Task statement
Sort through the listing below and keep each line with the word "PlanUnknown". Copy those.

────

(** A matching subcommand wins over the command's own procedure.  A result that
    could not be built is an error. *)
Definition th8InvokeCommand (i : I) (pCmd : Cmd) (args : list word) : Z * list (push Client) * I :=
  let savedBuildFailed := bResultBuildFailed i in
  let i := set_bResultBuildFailed i false in
  let own :=
    match xProc i pCmd with
    | Some p => call_proc i p args
    | None =>
        if has_subcommands i pCmd then let '(rc, i) := th8EnsembleError i pCmd args in (rc, [], i)
        else (TH8_ERROR, [], report_eval i ENoSubCommands)
    end in
  let '(rc, ps, i) :=
    match args with
    | _ :: sub :: _ =>
        match find_subcommand i pCmd (fst sub) with Some p => call_proc i p args | None => own end
    | _ => own
    end in
  let carries := (rc =? TH8_OK) || (rc =? TH8_RETURN) || (rc =? TH8_RETURN2) in
  let '(rc, i) :=
    if carries && bResultBuildFailed i then (TH8_ERROR, set_out_of_memory i) else (rc, i) in
  (rc, ps, set_bResultBuildFailed i savedBuildFailed).

(** The argument at its pointer, with its tagged length. *)
Definition argv_words (v : Argv) : list word :=
  zip_with (λ off n, (sub (Z.to_nat off) (Z.to_nat (TH8_LEN n)) (zElem v), n)) (azElem v) (anElem v).

(** The size of the arguments of an unknown handler, [None] on overflow. *)
Definition wrapper_size (nNew : Z) : option Z :=
  u1 ← mul_size 8 nNew;
  u2 ← mul_size 8 nNew;
  add_size u1 u2.

Definition unknown_name : bytes := bytes_of_string "unknown".

(** What becomes of an argument vector, up to the call. *)
Inductive call_plan : Type :=
| PlanFail (rc : Z)                             (* no call *)
| PlanDrop                                      (* no memory for a wrapper *)
| PlanUnknown (pCmd : Cmd) (args : list word)   (* the unknown handler, with its arguments *)
| PlanCall (pCmd : Cmd).

Definition plan_call (r : Th8_Interp) (args : list word) : call_plan * Th8_Interp :=
  let i := it r in
  let '(zName, nName) := default ([], 0) (head args) in
  if TH8_TAINTED nName then (PlanFail TH8_ERROR, with_it r (report_eval i ETaintedName))
  else
    match lookup_command i zName with
    | Some pCmd =>
        let '(rc, i) := Th8_Ready i in
        (if rc =? TH8_OK then PlanCall pCmd else PlanFail rc, with_it r i)
    | None =>
        match (if bInUnknown r then None else find_command i (pGlobalNs i) unknown_name) with
        | None => (PlanFail TH8_ERROR, with_it r (report_eval i (ENoSuchCommand zName)))
        | Some pUnk =>
            match wrapper_size (zlen args + 1) with
            | None => (PlanDrop, with_it r (report_eval i ETooManyArguments))
            | Some nAlloc =>
                let '(ok, i) := TH8_ALLOC i (AArgs nAlloc) in
                if ok then (PlanUnknown pUnk ((unknown_name, 7) :: args), with_it r i)
                else (PlanDrop, with_it r (set_out_of_memory i))
            end
        end
    end.

(** The command runs, with its pushes on the chain. *)
Definition invoke (pCmd : Cmd) (args : list word) (m : machine) : Z * machine :=
  let '(rc, ps, i) := th8InvokeCommand (it (interp m)) pCmd args in
  (rc, push_all ps (set_it m i)).

(** The second half of th8EvalIteration and of th8NRCmdDispatch, the same code:
    the argument vector [argv] is owned by the post-command callback, which is
    pushed below what the command pushes.  Whether it could be pushed is not
    looked at. *)
Definition dispatch (pState argv : blk) (args : list word) (m : machine)
    : res fault (Z * machine) :=
  let '(plan, r) := plan_call (interp m) args in
  let m := with_interp m r in
  match plan with
  | PlanFail rc => Ok (rc, snd (Th8_NRAddCallback (CbEvalPostCmd pState argv None) m))
  | PlanDrop => (let* m := free_block m argv in Ok (TH8_ERROR, m))%res
  | PlanUnknown pUnk args =>
      let '(azNew, m) := alloc_block m (BWrapper args) in
      let m := snd (Th8_NRAddCallback (CbEvalPostCmd pState argv (Some azNew)) m) in
      let m := with_interp m (with_unknown (interp m) true) in
      Ok (invoke pUnk args m)
  | PlanCall pCmd =>
      Ok (invoke pCmd args (snd (Th8_NRAddCallback (CbEvalPostCmd pState argv None) m)))
  end.

(** ** The callbacks of a script *)

(** The depth and the line go back; deletions deferred while a script ran are
    made when none is running any more. *)
Definition leave_eval (r : Th8_Interp) (nSavedLine : Z) : Th8_Interp :=
  let d := nEvalDepth r - 1 in
  let i := if d =? 0 then th8DrainPendingDeletes (it r) else it r in
  mkInterp d nSavedLine (nErrorLine r) (bInUnknown r) (pSavedFrame r) i.

Definition th8EvalStateCleanup (pState : blk) (rc : Z) (m : machine) : res fault (Z * machine) :=
  (let* s := the_state m pState in
   let i := snd (xPolicyCb (it (interp m)) TH8_PHASE_POST (zName s) (zProgram s) (flags s) rc) in
   let m := with_interp m (leave_eval (with_it (interp m) i) (nSavedLine s)) in
   let* m := free_block m pState in
   Ok (rc, m))%res.

Definition th8EvalPostCmd (pState argv : blk) (azNew : option blk) (rc : Z) (m : machine)
    : res fault (Z * machine) :=
  (let* m :=
     match azNew with
     | Some k => free_block (with_interp m (with_unknown (interp m) false)) k
     | None => Ok m
     end in
   let* m := free_block m argv in
   if rc =? TH8_ERROR then
     let* s := the_state m pState in
     let '(_, r) := trace_command (interp m) s in
     Ok (TH8_ERROR, with_interp m r)
   else if rc =? TH8_OK then
     Ok (TH8_OK, snd (Th8_NRAddCallback (CbEvalIteration pState) m))
   else Ok (rc, m))%res.

(** ** Building a command across nested scripts *)

(** Whether a nested command may have to run. *)
Definition th8CmdHasBracket (z : bytes) : bool := existsb (λ c, c =? "["%ch) z.

#[local] Abbreviation Build := (Th8_CmdBuild (I := I) (A := words)).

(** Store the state of the build, and push what th8NRSubstAndBuild pushed: the
    continuation, and above it the nested script. *)
Definition keep_build (pBuild : blk) (wasListMode : bool) (pState : blk)
    (o : outcome (I := I) (A := words)) (m : machine) : res fault (Z * machine) :=
  let '(rc, zScript, b, i) := o in
  let m := set_it (with_heap m (<[pBuild := BBuild b wasListMode pState]> (heap m))) i in
  match zScript with
  | None => Ok (rc, m)
  | Some z =>
      (let* s := the_state m pState in
       let m := snd (Th8_NRAddCallback (CbNRCmdSubstDone pBuild) m) in
       let m := snd (Th8_NREval (plain_word_of z) (zName s) m) in
       Ok (rc, m))%res
  end.

Definition the_build (m : machine) (k : blk) : res fault (Build * bool * blk) :=
  match heap m !! k with Some (BBuild b l s) => Ok (b, l, s) | _ => Err UseAfterFree end.

Definition NRCmdSubstDone (pBuild : blk) (rc : Z) (m : machine) : res fault (Z * machine) :=
  if negb (rc =? TH8_OK) then Ok (rc, m)
  else
    (let* (b, l, pState) := the_build m pBuild in
     keep_build pBuild l pState
       (th8NRCmdSubstDone realloc_ok alloc_ok (WS := words_store alloc_ok) b rc (it (interp m))) m)%res.

Definition th8NRCmdDispatch (pBuild pState : blk) (rc : Z) (m : machine)
    : res fault (Z * machine) :=
  (let* (b, wasListMode, _) := the_build m pBuild in
   let th8FreeCmdBuild i := set_isListMode i wasListMode in
   if negb (rc =? TH8_OK) then
     let* (rc, r) :=
       if rc =? TH8_ERROR then
         let* s := the_state m pState in
         let '(_, i) := trace_words (it (interp m)) s in
         Ok (TH8_ERROR, with_error_line (with_it (interp m) i) (nLine (interp m)))
       else Ok (rc, interp m) in
     let* m := free_block (with_interp m (with_it r (th8FreeCmdBuild (it r)))) pBuild in
     Ok (rc, m)
   else
     let '(rc, argv, i) := finish_build argv_ok th8FreeCmdBuild (acc b) (it (interp m)) in
     let* m := free_block (set_it m i) pBuild in
     match argv with
     | None =>
         if rc =? TH8_OK then Ok (rc, snd (Th8_NRAddCallback (CbEvalIteration pState) m))
         else Ok (rc, m)
     | Some v =>
         let '(k, m) := alloc_block m (BArgv v) in dispatch pState k (argv_words v) m
     end)%res.

(** ** One command of a script *)

(** The state after the scan: where the command starts and ends. *)
Definition at_command (s : Th8_EvalState) (zFirst zInput : bytes) : Th8_EvalState :=
  mkEvalState (zProgram s) zInput zFirst (nSavedLine s) (flags s) (zName s).

Definition set_state (m : machine) (k : blk) (s : Th8_EvalState) : machine :=
  with_heap m (<[k := BState s]> (heap m)).

(** The words of a command without brackets, split at once.  A suspension
    rewinds to the start of the command. *)
Definition eval_words (pState : blk) (s : Th8_EvalState) (m : machine) : res fault (Z * machine) :=
  let '(rc, argv, i) := th8SplitCommand realloc_ok alloc_ok argv_ok (it (interp m)) (command_text s) in
  let m := set_it m i in
  if rc =? TH8_SUSPEND then
    let m := set_state m pState (at_command s (zFirst s) (zFirst s)) in
    let '(rc, m) := Th8_NRAddCallback (CbEvalIteration pState) m in
    Ok (if rc =? TH8_OK then TH8_SUSPEND else TH8_ERROR, m)
  else if rc =? TH8_YIELD then Ok (rc, m)
  else if negb (rc =? TH8_OK) then
    let '(ok, i) := trace_words (it (interp m)) s in
    let r := with_error_line (with_it (interp m) i) (nLine (interp m)) in
    Ok (if ok then rc else TH8_ERROR, with_interp m r)
  else
    match argv with
    | None => Ok (TH8_OK, snd (Th8_NRAddCallback (CbEvalIteration pState) m))
    | Some v =>
        let '(k, m) := alloc_block m (BArgv v) in dispatch pState k (argv_words v) m
    end.

(** The words of a command with brackets, built across the nested scripts. *)
Definition eval_build (pState : blk) (s : Th8_EvalState) (m : machine) : res fault (Z * machine) :=
  let '(ok, i) := TH8_ALLOC (it (interp m)) ACmdBuild in
  if ok then
    let wasListMode := isListMode i in
    let b := build_init words_init (command_text s) in
    let '(pBuild, m) := alloc_block (set_it m (set_isListMode i false)) (BBuild b wasListMode pState) in
    let m := snd (Th8_NRAddCallback (CbNRCmdDispatch pBuild pState) m) in
    keep_build pBuild wasListMode pState
      (th8NRSubstAndBuild realloc_ok alloc_ok (WS := words_store alloc_ok) b (it (interp m))) m
  else Ok (TH8_ERROR, set_it m (set_out_of_memory i)).

Definition th8EvalIteration (pState : blk) (rc : Z) (m : machine) : res fault (Z * machine) :=
  if negb (rc =? TH8_OK) then Ok (rc, m)
  else
    (let* s := the_state m pState in
     match next_command realloc_ok (zInput s) (nLine (interp m)) with
     | Exhausted l =>
         Ok (TH8_OK, with_interp (set_state m pState (at_command s (zFirst s) [])) (with_line (interp m) l))
     | ScanFailed e zFirst l =>
         let m := set_state m pState (at_command s zFirst []) in
         Ok (TH8_ERROR, with_interp m (with_it (with_line (interp m) l)
                                        (Th8_ErrorMessage (it (interp m)) e)))
     | ScanOverread => Err ReadPastEnd
     | Command zFirst zInput l =>
         let s := at_command s zFirst zInput in
         let m := with_interp (set_state m pState s) (with_line (interp m) l) in
         if th8CmdHasBracket (command_text s) then eval_build pState s m else eval_words pState s m
     end)%res.

(** ** The start of a script *)

Definition th8EvalLocal (p : word) (zName : option bytes) (flags : Z) (m : machine) : Z * machine :=
  let r := interp m in
  if TH8_TAINTED (snd p) then (TH8_ERROR, set_it m (report_eval (it r) ETaintedScript))
  else if 1000 <? nEvalDepth r then (TH8_ERROR, set_it m (report_eval (it r) ETooDeep))
  else
    let '(rc, i) := Th8_Ready (it r) in
    if rc =? TH8_SUSPEND then (TH8_SUSPEND, set_it m i)
    else if negb (rc =? TH8_OK) then (TH8_ERROR, set_it m i)
    else
      let '(rc, i) := xPolicyCb i TH8_PHASE_PRE zName (fst p) flags TH8_OK in
      let r' := mkInterp (nEvalDepth r + 1) 1 (nErrorLine r) (bInUnknown r) (pSavedFrame r) i in
      if negb (rc =? TH8_OK) then (rc, with_interp m (leave_eval r' (nLine r)))
      else
        let '(ok, i) := TH8_ALLOC i AEvalState in
        let m := with_interp m (with_it r' i) in
        if negb ok then (TH8_ERROR, set_it m (set_out_of_memory i))
        else
          let s := mkEvalState (fst p) (fst p) (fst p) (nLine r) flags zName in
          let '(k, m) := alloc_block m (BState s) in
          let '(rc, m) := Th8_NRAddCallback (CbEvalStateCleanup k) m in
          if negb (rc =? TH8_OK) then
            (TH8_ERROR, with_heap (with_interp m (leave_eval (interp m) (nLine r)))
                          (delete k (heap m)))
          else
            let '(rc, m) := Th8_NRAddCallback (CbEvalIteration k) m in
            (if rc =? TH8_OK then TH8_OK else TH8_ERROR, m).

(** ** The trampoline *)

Definition run_callback (cb : callback) (rc : Z) (m : machine) : res fault (Z * machine) :=
  match cb with
  | CbEvalIteration s => th8EvalIteration s rc m
  | CbEvalStateCleanup s => th8EvalStateCleanup s rc m
  | CbEvalPostCmd s argv azNew => th8EvalPostCmd s argv azNew rc m
  | CbNRCmdDispatch b s => th8NRCmdDispatch b s rc m
  | CbNRCmdSubstDone b => NRCmdSubstDone b rc m
  | CbNREval p zName => Ok (th8EvalLocal p zName 0 m)
  | CbClient c =>
      let '(rc, ps, i) := call_client (it (interp m)) c rc in Ok (rc, push_all ps (set_it m i))
  end.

────

Response for this exercise
| PlanUnknown (pCmd : Cmd) (args : list word)   (* the unknown handler, with its arguments *)
                if ok then (PlanUnknown pUnk ((unknown_name, 7) :: args), with_it r i)
  | PlanUnknown pUnk args =>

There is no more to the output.